═════ DATASET EXCERPTS ═════
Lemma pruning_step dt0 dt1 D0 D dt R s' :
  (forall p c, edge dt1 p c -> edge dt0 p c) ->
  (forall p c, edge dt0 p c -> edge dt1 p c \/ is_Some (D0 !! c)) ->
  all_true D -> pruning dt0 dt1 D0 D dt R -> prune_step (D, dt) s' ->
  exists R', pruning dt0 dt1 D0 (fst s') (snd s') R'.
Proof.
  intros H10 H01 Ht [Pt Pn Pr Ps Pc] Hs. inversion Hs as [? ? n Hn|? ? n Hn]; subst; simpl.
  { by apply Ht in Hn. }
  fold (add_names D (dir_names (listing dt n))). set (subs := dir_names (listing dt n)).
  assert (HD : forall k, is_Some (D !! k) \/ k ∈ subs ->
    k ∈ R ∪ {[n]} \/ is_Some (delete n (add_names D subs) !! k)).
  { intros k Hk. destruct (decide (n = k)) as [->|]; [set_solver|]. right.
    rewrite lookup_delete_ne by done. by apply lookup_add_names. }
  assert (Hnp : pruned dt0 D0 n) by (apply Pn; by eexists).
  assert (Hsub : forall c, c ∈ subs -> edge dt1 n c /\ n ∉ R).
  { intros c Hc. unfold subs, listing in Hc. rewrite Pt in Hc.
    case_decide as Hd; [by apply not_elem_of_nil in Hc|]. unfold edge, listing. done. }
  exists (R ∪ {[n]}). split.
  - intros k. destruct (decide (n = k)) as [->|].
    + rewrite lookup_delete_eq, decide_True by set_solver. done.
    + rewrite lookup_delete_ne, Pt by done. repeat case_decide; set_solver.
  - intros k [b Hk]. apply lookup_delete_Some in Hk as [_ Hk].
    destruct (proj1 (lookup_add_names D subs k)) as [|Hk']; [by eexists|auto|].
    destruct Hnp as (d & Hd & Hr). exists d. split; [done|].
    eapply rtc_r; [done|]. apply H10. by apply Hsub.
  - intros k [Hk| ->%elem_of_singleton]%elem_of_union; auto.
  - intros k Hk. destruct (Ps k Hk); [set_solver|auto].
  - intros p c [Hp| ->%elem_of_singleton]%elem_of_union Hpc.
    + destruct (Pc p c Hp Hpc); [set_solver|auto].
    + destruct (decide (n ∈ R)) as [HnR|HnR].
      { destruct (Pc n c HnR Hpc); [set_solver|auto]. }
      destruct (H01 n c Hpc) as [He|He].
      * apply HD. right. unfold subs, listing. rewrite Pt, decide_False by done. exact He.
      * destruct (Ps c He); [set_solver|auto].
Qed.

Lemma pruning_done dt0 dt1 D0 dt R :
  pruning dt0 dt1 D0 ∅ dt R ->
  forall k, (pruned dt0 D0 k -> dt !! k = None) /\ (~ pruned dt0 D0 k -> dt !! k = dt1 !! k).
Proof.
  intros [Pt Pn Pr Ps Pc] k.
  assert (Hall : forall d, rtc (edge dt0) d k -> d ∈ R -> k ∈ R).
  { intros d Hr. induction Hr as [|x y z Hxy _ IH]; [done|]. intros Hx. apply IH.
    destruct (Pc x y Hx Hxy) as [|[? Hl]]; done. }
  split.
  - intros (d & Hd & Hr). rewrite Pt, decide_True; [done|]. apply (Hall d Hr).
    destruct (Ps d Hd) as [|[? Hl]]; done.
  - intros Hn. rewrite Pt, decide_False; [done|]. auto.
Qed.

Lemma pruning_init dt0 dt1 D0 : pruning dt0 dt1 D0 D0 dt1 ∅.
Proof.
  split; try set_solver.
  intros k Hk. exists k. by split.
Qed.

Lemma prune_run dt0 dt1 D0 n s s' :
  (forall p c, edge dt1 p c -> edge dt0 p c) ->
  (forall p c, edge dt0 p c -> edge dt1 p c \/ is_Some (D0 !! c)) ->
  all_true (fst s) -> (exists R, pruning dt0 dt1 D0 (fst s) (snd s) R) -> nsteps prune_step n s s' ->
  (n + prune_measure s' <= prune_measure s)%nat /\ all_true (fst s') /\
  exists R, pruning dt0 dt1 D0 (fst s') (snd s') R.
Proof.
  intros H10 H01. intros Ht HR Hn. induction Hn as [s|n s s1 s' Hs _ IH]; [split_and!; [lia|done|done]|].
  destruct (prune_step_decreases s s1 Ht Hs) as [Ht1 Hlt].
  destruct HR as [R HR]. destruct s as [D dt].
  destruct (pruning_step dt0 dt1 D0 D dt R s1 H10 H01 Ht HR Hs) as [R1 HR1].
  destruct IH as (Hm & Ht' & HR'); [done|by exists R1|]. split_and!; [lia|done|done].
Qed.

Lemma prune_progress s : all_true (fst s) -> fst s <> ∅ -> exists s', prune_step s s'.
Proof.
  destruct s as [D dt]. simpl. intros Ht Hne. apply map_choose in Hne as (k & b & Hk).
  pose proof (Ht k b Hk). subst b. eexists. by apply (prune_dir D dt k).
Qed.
═════
> GOAL OF THE EXERCISE:
The answer consists only of the lines from the one containing "destruct IH as" to the end of the records, each written out exactly.

> THE ANSWER:
  destruct IH as (Hm & Ht' & HR'); [done|by exists R1|]. split_and!; [lia|done|done].
Qed.

Lemma prune_progress s : all_true (fst s) -> fst s <> ∅ -> exists s', prune_step s s'.
Proof.
  destruct s as [D dt]. simpl. intros Ht Hne. apply map_choose in Hne as (k & b & Hk).
  pose proof (Ht k b Hk). subst b. eexists. by apply (prune_dir D dt k).
Qed.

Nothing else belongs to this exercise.